[[ EXTRACTED RECORDS open ]]
(** A task that is admitted now. *)
Definition admitted (request : RunTaskRequest) (fingerprint : jstring) (authority : RuntimeAuthority)
  : task TaskRecord :=
  proposed ← effect (CreateIdentity request);
  selected ← selectExecutorBounded request authority proposed.1 None None proposed.2;
  _ ← validateSelection selected proposed.1;
  _ ← check_authority authority;
  record ← admitTask request fingerprint proposed selected authority;
  _ ← (if selected_for record selected
       then _ ← register (t_taskId record) (sl_executor selected) authority; Ret tt else Ret tt);
  existing ← asks (λ s, sv_dispatches s !! t_taskId record);
  match existing with
  | Some p => await_record p
  | None =>
      if negb (bool_decide (t_state record = Accepted)) then Ret record else ensureDispatch record authority
  end.

Definition run (request : RunTaskRequest) : task TaskRecord :=
  _ ← sync assertOpen;
  authority ← sync requireAuthority;
  _ ← of_result (lift (parseRunTaskRequest number_text request));
  replay ← findReplay request (fingerprint_of request);
  match replay with
  | Some record => replayed record
  | None => admitted request (fingerprint_of request) authority
  end.

(** ** Waiting *)
Definition add_waiter (taskId : jstring) (p : nat) (s : TaskService) : TaskService :=
  set_waiters (<[taskId := default [] (sv_waiters s !! taskId) ++ [p]]> (sv_waiters s)) s.
Definition remove_waiter (taskId : jstring) (p : nat) (s : TaskService) : TaskService :=
  match sv_waiters s !! taskId with
  | None => s
  | Some ps =>
      match List.filter (λ q, negb (q =? p)%nat) ps with
      | [] => set_waiters (delete taskId (sv_waiters s)) s
      | rest => set_waiters (<[taskId := rest]> (sv_waiters s)) s
      end
  end.
Lemma unresolved_ok i record e authority w :
  world_ok w → known (wd_store w) record → returns i (tr unresolved record e authority) anything w.
Proof.
  intros Hok Hk. unfold unresolved. branch; [by apply settleUncertain_ok|].
  branch; [|by apply settleUncertain_ok]. destruct e; [branch|]; by apply mark_ok.
Qed.

Lemma observed_ok i record value authority registration w :
  world_ok w → known (wd_store w) record → returns i (tr observed record value authority registration) anything w.
Proof.
  intros Hok Hk. apply returns_bind; [done|]. eapply (returns_mono _ _ _ _ _ _ anything).
  - intros [] w1 Hw1 Hok1 _. assert (known (wd_store w1) record) by (eapply known_later; [apply Hw1|done]).
    destruct value as [[|]|]; [branch| |]; by (apply resumeRemoteCompletion_ok || apply returns_ret).
  - destruct value as [[[]|result]|].
    + branch; [|by apply returns_ret]. first_by run_state_ok. intros; by apply returns_ret.
    + by apply returns_ret.
    + by apply complete_ok.
    + branch; [|by apply mark_ok]. branch; [|by apply settleUncertain_ok].
      first_by ensureDispatch_ok. intros; by apply returns_ret.
Qed.

Lemma recoverRecord_ok i record authority w :
  world_ok w → known (wd_store w) record → returns i (tr recoverRecord record authority) anything w.
Proof.
  intros Hok Hk. unfold recoverRecord. destruct (t_binding record) as [binding|].
  2: { apply returns_bind; [done|]. apply clock_ok. intros now w1 Hw1 Hok1. apply settleUncertain_ok; [done|].
       eapply known_later; [apply Hw1|done]. }
  destruct (t_target record) as [target|]; [|by apply settleUncertain_ok].
  first_by settled_any; [|by eapply returns_true, resolveExecutor_ok].
  intros outcome w1 Hw1 Hok1 _. assert (known (wd_store w1) record) as Hk1 by (eapply known_later; [apply Hw1|done]).
  destruct outcome as [x|e]; [|by apply unresolved_ok].
  first_by check_ok. intros [] w2 Hw2 Hok2 _. first_by register_ok. intros registration w3 Hw3 Hok3 _.
  apply returns_bind; [done|]. eapply (returns_mono _ _ _ _ _ _ anything).
  2: { destruct (t_cancellation record); [|by apply returns_ret]. first_by check_ok. intros [] w4 _ Hok4 _.
       first_by returns_quiet; [|intros; apply quiet_cancel]. intros [] w5 _ Hok5 _. apply check_ok. }
  intros [] w4 Hw4 Hok4 _. first_by settled_any; [|apply returns_quiet; intros; apply quiet_observe].
  intros shown w5 Hw5 Hok5 _. assert (known (wd_store w5) record) as Hk5.
  { eapply known_later; [|exact Hk1]. transitivity (wd_store w2); [apply Hw2|].
    transitivity (wd_store w3); [apply Hw3|]. transitivity (wd_store w4); [apply Hw4|apply Hw5]. }
  assert (∀ e w', world_later w5 w' → world_ok w' → returns i
    (if is_remote record then Ret tt else tr settleUncertain record e authority true) anything w') as Hfail.
  { intros e w' Hw' Hok'. branch; [by apply returns_ret|]. apply settleUncertain_ok; [done|].
    eapply known_later; [apply Hw'|done]. }
  destruct shown as [[value|]|e].
  - first_by check_ok. intros [] w6 Hw6 Hok6 _. apply observed_ok; [done|]. eapply known_later; [apply Hw6|done].
  - apply returns_catch; [done|by apply mark_ok|]. intros e w'. apply Hfail.
  - by apply Hfail.
Qed.

Lemma await_all_ok i ps w : world_ok w → returns i (await_all ps) anything w.
Proof.
  revert w. induction ps as [|p ps IH]; intros w Hok; [by apply returns_ret|].
  first_by returns_quiet; [|intros; apply quiet_await]. intros r w1 _ Hok1 _. by apply IH.
Qed.

Lemma fresh_jobs_ok st records authority s :
  service_ok st s → Forall (known st) records →
  let '(ps, s', js) := fresh_jobs records authority s in
  service_ok st s' ∧ sv_owners s ⊆ sv_owners s' ∧
  Forall (λ j, ∃ p record, j = JobRecoverPending p record authority ∧ known st record) js.
Proof.
  revert s. induction records as [|record records IH]; intros s Hs Hr; [split_and!; [done..|constructor]|].
  apply Forall_cons in Hr as [Hk Hr]. cbn [fresh_jobs].
  pose proof (fresh_ok _ _ (OfTask (t_taskId record)) _ Hs) as Hs'.
  pose proof (owners_fresh _ _ (OfTask (t_taskId record)) _ Hs) as Ho.
  destruct (fresh (OfTask (t_taskId record)) s) as [p s1]. cbn [snd] in *. specialize (IH s1 Hs' Hr).
  destruct (fresh_jobs records authority s1) as [[ps s2] js]. destruct IH as (? & ? & ?).
  split_and!; [done|by etransitivity|constructor; [by eauto|done]].
Qed.

Lemma recoverPending_ok i select authority w :
  world_ok w → returns i (recoverPending select authority) anything w.
Proof.
  intros Hok. apply returns_bind; [done|]. eapply (returns_mono _ _ _ _ _ _ anything).
  { intros ps w1 _ Hok1 _. by apply await_all_ok. }
  apply returns_block. intros w1 Hw1 Hok1. pose proof (world_service _ _ _ _ i w1 Hok1) as Hs.
  set (records := List.filter select (map (λ e, e.2.1) (map_to_list (sv_records (service w1 i))))).
  assert (Forall (known (wd_store w1)) records) as Hr.
  { apply List.Forall_forall. intros record [Hin _]%List.filter_In. apply List.in_map_iff in Hin as ([id [q v]] & <- & Hin).
    apply list_elem_of_In, elem_of_map_to_list in Hin. exact (sk_records _ _ _ Hs _ _ Hin). }
  pose proof (fresh_jobs_ok _ _ authority _ Hs Hr) as Hf.
  destruct (fresh_jobs records authority (service w1 i)) as [[ps s'] js]. destruct Hf as (? & ? & Hjs).
  split_and!; [done|done|]. intros w2 ->. split; [|done].
  eapply Forall_impl; [exact Hjs|]. by intros j (p & record & -> & ?).
Qed.

Lemma recover_pending_ok i record authority w :
  world_ok w → known (wd_store w) record → returns i (tr recover_pending record authority) anything w.
Proof.
  intros Hok Hk. apply returns_catch; [done|by apply recoverRecord_ok|]. intros e w1 Hw1 Hok1.
  branch; [|by apply returns_ret]. apply settleUncertain_ok; [done|]. eapply known_later; [apply Hw1|done].
Qed.

(** ** Authority *)
Lemma cached_ok st id record revision s :
  service_ok st s → known st record → service_ok st (set_records (<[id := (record, revision)]> (sv_records s)) s).
Proof.
  intros Hs Hk. apply set_records_ok; [done|]. intros id' e [[<- <-]|[_ H]]%lookup_insert_Some; [done|].
  by eapply sk_records.
Qed.

Lemma recover_loop_ok i stored w :
  world_ok w → Forall (λ e, ∃ id, seen number_text sha256 localeCompare ajv w id e.1 e.2) stored →
  returns i (tr recover_loop stored) anything w.
Proof.
  revert w. induction stored as [|[value revision] stored IH]; intros w Hok Hst; [by apply returns_ret|].
  apply Forall_cons in Hst as [[id Hseen] Hst]. cbn [recover_loop].
  destruct (seen_known _ _ _ _ _ _ _ _ Hseen) as (Hid & Hp & Hk). cbn in Hp. rewrite Hp. cbn [lift of_result].
  apply returns_bind; [done|]. apply returns_ret. intros w1 Hw1 Hok1. apply returns_bind; [done|]. apply returns_modify.
  - intros w2 Hw2 Hok2. split; [|done]. apply cached_ok; [exact (world_service _ _ _ _ i w2 Hok2)|].
    eapply known_later; [|exact Hk]. transitivity (wd_store w1); [apply Hw1|apply Hw2].
  - intros w2 Hw2 Hok2. apply IH; [done|]. eapply Forall_impl; [exact Hst|]. intros e [id' He]. exists id'.
    eapply seen_later; [|exact He]. by transitivity w1.
Qed.

Lemma scan_ok i w :
  returns i (attempt ScanTasks) (λ stored w', Forall (λ e, ∃ id, seen number_text sha256 localeCompare ajv w' id e.1 e.2) stored) w.
Proof.
  apply returns_attempt; [apply quiet_scan|]. intros a stored w1 w2 _ (Hok & _) H [Hw _] _.
  unfold handle, reads in H. destruct a; simplify_eq. apply List.Forall_forall. intros [r v] Hin.
  apply List.in_map_iff in Hin as ([id e] & Ee & Hin). cbn in Ee. subst e. exists id, (wd_store w1).
  split_and!; [done|done|]. by apply elem_of_map_to_list, list_elem_of_In.
Qed.

Lemma sync_any (i : nat) {B} (f : Z → TaskService → result task_error B) w : returns i (sync f) anything w.
Proof. by apply returns_sync. Qed.

Lemma modify_ok (i : nat) (f : TaskService → TaskService) w :
  (∀ st s, service_ok st s → service_ok st (f s)) → (∀ s, sv_owners (f s) = sv_owners s) →
  returns i (modify f) anything w.
Proof.
  intros Hf Ho. apply returns_modify; [|done]. intros w1 _ Hok1. rewrite Ho. split; [|done].
  apply Hf. exact (world_service _ _ _ _ i w1 Hok1).
Qed.

Lemma recover_ok i w : world_ok w → returns i (tr recover) anything w.
Proof.
  intros Hok. first_by sync_any. intros [] w1 _ Hok1 _. apply returns_bind; [done|].
  eapply returns_mono; [|apply modify_ok; [|done]].
  2: { intros st s Hs. apply set_records_ok; [done|]. intros id e. by rewrite lookup_empty. }
  intros [] w2 _ Hok2 _. first_by scan_ok. intros stored w3 _ Hok3 Hst. by apply recover_loop_ok.
Qed.

Lemma setAuthority_ok i authority w : world_ok w → returns i (tr setAuthority authority) anything w.
Proof.
  intros Hok. first_by sync_any. intros [] w1 _ Hok1 _. apply returns_bind; [done|].
  eapply returns_mono; [|apply modify_ok; [|done]; intros; by apply set_state_ok]. intros [] w2 _ Hok2 _.
  destruct authority as [authority|]; [|by apply returns_ret]. first_by recover_ok. intros [] w3 _ Hok3 _.
  first_by check_ok. intros [] w4 _ Hok4 _. by apply recoverPending_ok.
Qed.

Lemma recoverRemoteWorker_ok i workerId w : world_ok w → returns i (recoverRemoteWorker workerId) anything w.
Proof.
  intros Hok. first_by sync_any. intros [] w1 _ Hok1 _. first_by sync_any. intros authority w2 _ Hok2 _.
  first_by pure_any. intros ? w3 _ Hok3 _. by apply recoverPending_ok.
Qed.
End runs.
[[ EXTRACTED RECORDS closed ]]
### ACTIVITY
Take every line from the data above that holds "TaskService" and copy it out.

### EXPECTED ANSWER
Definition add_waiter (taskId : jstring) (p : nat) (s : TaskService) : TaskService :=
Definition remove_waiter (taskId : jstring) (p : nat) (s : TaskService) : TaskService :=
Lemma sync_any (i : nat) {B} (f : Z → TaskService → result task_error B) w : returns i (sync f) anything w.
Lemma modify_ok (i : nat) (f : TaskService → TaskService) w :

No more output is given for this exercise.